-- What you will do --
After finding the line with "(Vector2.y (Rapier.translation (Plank.body" in the entries below, retype exactly each line from there through the line with "let ball1 := Rapier.setTranslation", including that final line.

-- Supplied records --
(** * Plank generation for a bouncing ball: snapshots, validity oracle,
    candidate poses and the backtracking driver.

  Shallow embedding of
    - src/game/memento/MementoConcept.ts  (Memento, Originator, Caretaker),
    - the scene MusicMelody.ts that uses it (placePlankForNote,
      wouldOverlapWithHistory, pointToSegmentDistance),
    - .tmp/MusicMelody.ts (the stack-based generator).

  JavaScript numbers are idealised: as real numbers where the code takes
  square roots, sines and cosines (the scene), as rationals where it only
  copies, adds and compares them (the stack-based generator). *)

From Stdlib Require Import List ZArith QArith Qround Reals Lra Lia Psatz Bool.
From Stdlib Require Import Permutation.
Import ListNotations.

Local Open Scope R_scope.

(* ------------------------------------------------------------------ *)
(** ** Phaser.Math.Vector2 over the reals *)

Module Vector2.

Record t : Type := mk { x : R; y : R }.

Definition clone (v : t) : t := v.

Definition add (v src : t) : t := mk (x v + x src) (y v + y src).

Definition subtract (v src : t) : t := mk (x v - x src) (y v - y src).

(** [multiply] is component-wise. *)
Definition multiply (v src : t) : t := mk (x v * x src) (y v * y src).

(** [scale]: every real is finite, so the [isFinite] branch is the one taken. *)
Definition scale (v : t) (value : R) : t := mk (x v * value) (y v * value).

Definition dot (v src : t) : R := x v * x src + y v * y src.

Definition lengthSq (v : t) : R := x v * x v + y v * y v.

Definition distance (v src : t) : R :=
  let dx := x src - x v in
  let dy := y src - y v in
  sqrt (dx * dx + dy * dy).

(** [normalize]: untouched when the squared length is not positive. *)
Definition normalize (v : t) : t :=
  let len := x v * x v + y v * y v in
  if Rlt_dec 0 len
  then let len' := 1 / sqrt len in mk (x v * len') (y v * len')
  else v.

(** [rotate(delta)]; in Phaser it overwrites the receiver and returns it. *)
Definition rotate (v : t) (delta : R) : t :=
  let c := cos delta in
  let s := sin delta in
  mk (c * x v - s * y v) (s * x v + c * y v).

End Vector2.

Definition DegToRad (degrees : R) : R := degrees * (PI / 180).

(* ------------------------------------------------------------------ *)
(** ** pointToSegmentDistance (scene, MusicMelody.ts) *)

Definition pointToSegmentDistance (lineStart lineEnd point : Vector2.t) : R :=
let lineVec := Vector2.subtract (Vector2.clone lineEnd) lineStart in
let pointVec := Vector2.subtract (Vector2.clone point) lineStart in
let dotProduct := Vector2.dot pointVec lineVec in
if Rle_dec dotProduct 0 then Vector2.distance point lineStart
else
  let squaredLineLength := Vector2.lengthSq lineVec in
  if Rge_dec dotProduct squaredLineLength then Vector2.distance point lineEnd
  else
    let projection :=
      Vector2.scale (Vector2.clone lineVec) (dotProduct / squaredLineLength) in
    let closestPoint := Vector2.add (Vector2.clone lineStart) projection in
    Vector2.distance point closestPoint.

(** The point of the segment from [a] to [b] at parameter [s]. *)
Definition segmentPoint (a b : Vector2.t) (s : R) : Vector2.t :=
Vector2.mk (Vector2.x a + s * (Vector2.x b - Vector2.x a))
           (Vector2.y a + s * (Vector2.y b - Vector2.y a)).

(** Dot product of [p - a] with [b - a], and squared length of [b - a]. *)
Definition projDot (a b p : Vector2.t) : R :=
(Vector2.x p - Vector2.x a) * (Vector2.x b - Vector2.x a)
+ (Vector2.y p - Vector2.y a) * (Vector2.y b - Vector2.y a).

Definition segLenSq (a b : Vector2.t) : R :=
(Vector2.x b - Vector2.x a) * (Vector2.x b - Vector2.x a)
+ (Vector2.y b - Vector2.y a) * (Vector2.y b - Vector2.y a).

(** Distance from [p] to the whole line through [a] and [b]. *)
Definition lineDistance (a b p : Vector2.t) : R :=
Rabs ((Vector2.x p - Vector2.x a) * (Vector2.y b - Vector2.y a)
      - (Vector2.y p - Vector2.y a) * (Vector2.x b - Vector2.x a))
/ sqrt (segLenSq a b).

(* ------------------------------------------------------------------ *)
(** ** The part of Rapier the code talks to

    Bodies and colliders live in the physics world and are addressed by
    handle.  Which colliders intersect is decided by the engine; the scene
    only sees the answer of [intersectionPairsWith], so that answer is a
    parameter of the functions that ask for it. *)

Module Rapier.

Inductive RigidBodyType : Type := Dynamic | Fixed.

Inductive ShapeType : Type := Ball | Cuboid.

(** [ColliderDesc.ball(radius)] and [ColliderDesc.cuboid(hx, hy)]. *)
Inductive Shape : Type :=
| ball (radius : R)
| cuboid (hx hy : R).

Definition shapeTypeOf (s : Shape) : ShapeType :=
  match s with
  | ball _ => Ball
  | cuboid _ _ => Cuboid
  end.

(** The values of [ActiveCollisionTypes] that occur: the default of a new
    collider description and the two the scene sets. *)
Inductive ActiveCollisionTypes : Type := DEFAULT | FIXED_FIXED | DYNAMIC_FIXED.

Record RigidBody : Type := mkRigidBody {
  handle : Z;
  bodyType : RigidBodyType;
  translation : Vector2.t;
  rotation : R;
  linvel : Vector2.t
}.

Definition setTranslation (b : RigidBody) (v : Vector2.t) : RigidBody :=
  mkRigidBody (handle b) (bodyType b) v (rotation b) (linvel b).

Definition setLinvel (b : RigidBody) (v : Vector2.t) : RigidBody :=
  mkRigidBody (handle b) (bodyType b) (translation b) (rotation b) v.

Record Collider : Type := mkCollider {
  colliderHandle : Z;
  parent : Z;
  shape : Shape;
  activeCollisionTypes : ActiveCollisionTypes;
  isSensor : bool;
  restitution : R;
  isEnabled : bool
}.

Record World : Type := mkWorld {
  bodies : list RigidBody;
  colliders : list Collider;
  nextHandle : Z
}.

(** [RigidBodyDesc.fixed().setTranslation(x, y).setRotation(angle)] handed to
    [world.createRigidBody]. *)
Definition createFixedBody (w : World) (x y angle : R) : RigidBody * World :=
  let b := mkRigidBody (nextHandle w) Fixed (Vector2.mk x y) angle (Vector2.mk 0 0) in
  (b, mkWorld (bodies w ++ [b]) (colliders w) (nextHandle w + 1)).

(** [world.createCollider(desc, body)]; a new collider is enabled. *)
Definition createCollider (w : World) (s : Shape)
    (act : ActiveCollisionTypes) (sensor : bool) (rest : R) (body : RigidBody)
  : Collider * World :=
  let c := mkCollider (nextHandle w) (handle body) s act sensor rest true in
  (c, mkWorld (bodies w) (colliders w ++ [c]) (nextHandle w + 1)).

Definition updateCollider (f : Collider -> Collider) (h : Z) (w : World) : World :=
  mkWorld (bodies w)
          (map (fun c => if Z.eqb (colliderHandle c) h then f c else c) (colliders w))
          (nextHandle w).

Definition setEnabled (h : Z) (v : bool) : World -> World :=
  updateCollider (fun c => mkCollider (colliderHandle c) (parent c) (shape c)
                             (activeCollisionTypes c) (isSensor c) (restitution c) v) h.

Definition setSensor (h : Z) (v : bool) : World -> World :=
  updateCollider (fun c => mkCollider (colliderHandle c) (parent c) (shape c)
                             (activeCollisionTypes c) v (restitution c) (isEnabled c)) h.

Definition setActiveCollisionTypes (h : Z) (v : ActiveCollisionTypes) : World -> World :=
  updateCollider (fun c => mkCollider (colliderHandle c) (parent c) (shape c)
                             v (isSensor c) (restitution c) (isEnabled c)) h.

Definition setRestitution (h : Z) (v : R) : World -> World :=
  updateCollider (fun c => mkCollider (colliderHandle c) (parent c) (shape c)
                             (activeCollisionTypes c) (isSensor c) v (isEnabled c)) h.

Definition getCollider (w : World) (h : Z) : option Collider :=
  find (fun c => Z.eqb (colliderHandle c) h) (colliders w).


End Rapier.

(* ------------------------------------------------------------------ *)
(** ** JavaScript plumbing *)

(** How a call ends: with a value, or with an exception that leaves it. *)
Inductive Completion (A : Type) : Type :=
| Normal (a : A)
| Throw.

Arguments Normal {A} a.
Arguments Throw {A}.

(** [Array.prototype.pop]: the last element (none for an empty array) and
    the array that is left. *)
Definition pop {A : Type} (l : list A) : option A * list A :=
  match rev l with
  | [] => (None, [])
  | e :: r => (Some e, rev r)
  end.

(** [Array.prototype.shift] as far as the array is concerned. *)
Definition shift {A : Type} (l : list A) : list A := tl l.

(* ------------------------------------------------------------------ *)
(** ** MementoConcept.ts *)

(** The objects in the scene's [planks] array.  They are sprites to which
    the scene attaches [body] and [rotations]; [handle] and [userData] are
    whatever the object happens to carry ([None] is [undefined]). *)
Module Plank.

Record t : Type := mk {
  body : Rapier.RigidBody;
  handle : option Z;
  rotations : option (list R);
  userDataRotations : option (list R)
}.

End Plank.

Module BallState.

Record t : Type := mk { x : R; y : R; velocityX : R; velocityY : R }.

End BallState.

Module PlankState.

Record t : Type := mk { x : R; y : R; rotations : list R; handle : Z }.

End PlankState.

(** What [restoreState] and [undo] return: [{ time, angle }] or the
    sentinel [{ time: 0, handle: -1 }]. *)
Module UndoData.

Record t : Type := mk {
  time : R;
  angle : option (list R);
  handle : option Z
}.

Definition sentinel : t := mk 0 None (Some (-1)%Z).

End UndoData.

Module Memento.

(** A well-formed memento has both states; a field that is missing at run
    time is [None]. *)
Record t : Type := mk {
  ballState : option BallState.t;
  plankStates : option (list PlankState.t);
  time : R
}.

Definition constructor (ball : Rapier.RigidBody) (planks : list Plank.t) (time : R) : t :=
  mk (Some (BallState.mk (Vector2.x (Rapier.translation ball))
                         (Vector2.y (Rapier.translation ball))
                         (Vector2.x (Rapier.linvel ball))
                         (Vector2.y (Rapier.linvel ball))))
     (Some (map (fun plank =>
                   PlankState.mk
                     (Vector2.x (Rapier.translation (Plank.body plank)))
                     (Vector2.y (Rapier.translation (Plank.body plank)))
                     (match Plank.userDataRotations plank with
                      | Some rs => rs
                      | None => []
                      end ++ [Rapier.rotation (Plank.body plank)])
                     (Rapier.handle (Plank.body plank)))
                planks))
     time.

Definition getBallState (m : t) : option BallState.t := ballState m.

Definition getPlankStates (m : t) : option (list PlankState.t) := plankStates m.

Definition getLastPlankState (m : t) : option PlankState.t :=
  match plankStates m with
  | Some ps => last (map Some ps) None
  | None => None
  end.

Definition getTime (m : t) : R := time m.

End Memento.

Module Originator.

Record t : Type := mk {
  ball : Rapier.RigidBody;
  planks : list Plank.t;
  planksToRemove : list (option Z)
}.

Definition saveState (o : t) (time : R) : Memento.t :=
  Memento.constructor (ball o) (planks o) time.

(** The body of the [try] block.  What was written before an exception
    stays written, so the state comes back in either case.  [memento] is
    [None] when the caller passes [undefined]. *)
Definition restoreState_try (o : t) (memento : option Memento.t)
    (currentPlanks : list Plank.t)
  : t * list Plank.t * Completion UndoData.t :=
  match memento with
  | None => (o, currentPlanks, Throw)
  | Some m =>
    match Memento.getBallState m with
    | None => (o, currentPlanks, Throw)
    | Some ballState =>
      let ball1 := Rapier.setTranslation (ball o)
                     (Vector2.mk (BallState.x ballState) (BallState.y ballState)) in
      let ball2 := Rapier.setLinvel ball1
                     (Vector2.mk (BallState.velocityX ballState)
                                 (BallState.velocityY ballState)) in
      let o2 := mk ball2 (planks o) (planksToRemove o) in
      match Memento.getPlankStates m with
      | None => (o2, currentPlanks, Throw)
      | Some plankStates =>
        if (length plankStates <=? length currentPlanks)%nat then
          match pop currentPlanks with
          | (None, rest) => (o2, rest, Throw)
          | (Some plank, rest) =>
            (mk ball2 (planks o) (planksToRemove o ++ [Plank.handle plank]),
             rest,
             Normal (UndoData.mk (Memento.getTime m) (Plank.rotations plank) None))
          end
        else
          (o2, currentPlanks, Normal (UndoData.mk (Memento.getTime m) None None))
      end
    end
  end.

(** [restoreState]: the [catch] clause logs and falls through to the
    sentinel. *)
Definition restoreState (o : t) (memento : option Memento.t)
    (currentPlanks : list Plank.t)
  : t * list Plank.t * Completion UndoData.t :=
  match restoreState_try o memento currentPlanks with
  | (o', planks', Normal r) => (o', planks', Normal r)
  | (o', planks', Throw) => (o', planks', Normal UndoData.sentinel)
  end.

Definition getPlanksToRemove (o : t) : list (option Z) := planksToRemove o.

Definition clearPlanksToRemove (o : t) : t := mk (ball o) (planks o) [].

End Originator.

Module Caretaker.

-- Task answer --
                     (Vector2.y (Rapier.translation (Plank.body plank)))
                     (match Plank.userDataRotations plank with
                      | Some rs => rs
                      | None => []
                      end ++ [Rapier.rotation (Plank.body plank)])
                     (Rapier.handle (Plank.body plank)))
                planks))
     time.

Definition getBallState (m : t) : option BallState.t := ballState m.

Definition getPlankStates (m : t) : option (list PlankState.t) := plankStates m.

Definition getLastPlankState (m : t) : option PlankState.t :=
  match plankStates m with
  | Some ps => last (map Some ps) None
  | None => None
  end.

Definition getTime (m : t) : R := time m.

End Memento.

Module Originator.

Record t : Type := mk {
  ball : Rapier.RigidBody;
  planks : list Plank.t;
  planksToRemove : list (option Z)
}.

Definition saveState (o : t) (time : R) : Memento.t :=
  Memento.constructor (ball o) (planks o) time.

(** The body of the [try] block.  What was written before an exception
    stays written, so the state comes back in either case.  [memento] is
    [None] when the caller passes [undefined]. *)
Definition restoreState_try (o : t) (memento : option Memento.t)
    (currentPlanks : list Plank.t)
  : t * list Plank.t * Completion UndoData.t :=
  match memento with
  | None => (o, currentPlanks, Throw)
  | Some m =>
    match Memento.getBallState m with
    | None => (o, currentPlanks, Throw)
    | Some ballState =>
      let ball1 := Rapier.setTranslation (ball o)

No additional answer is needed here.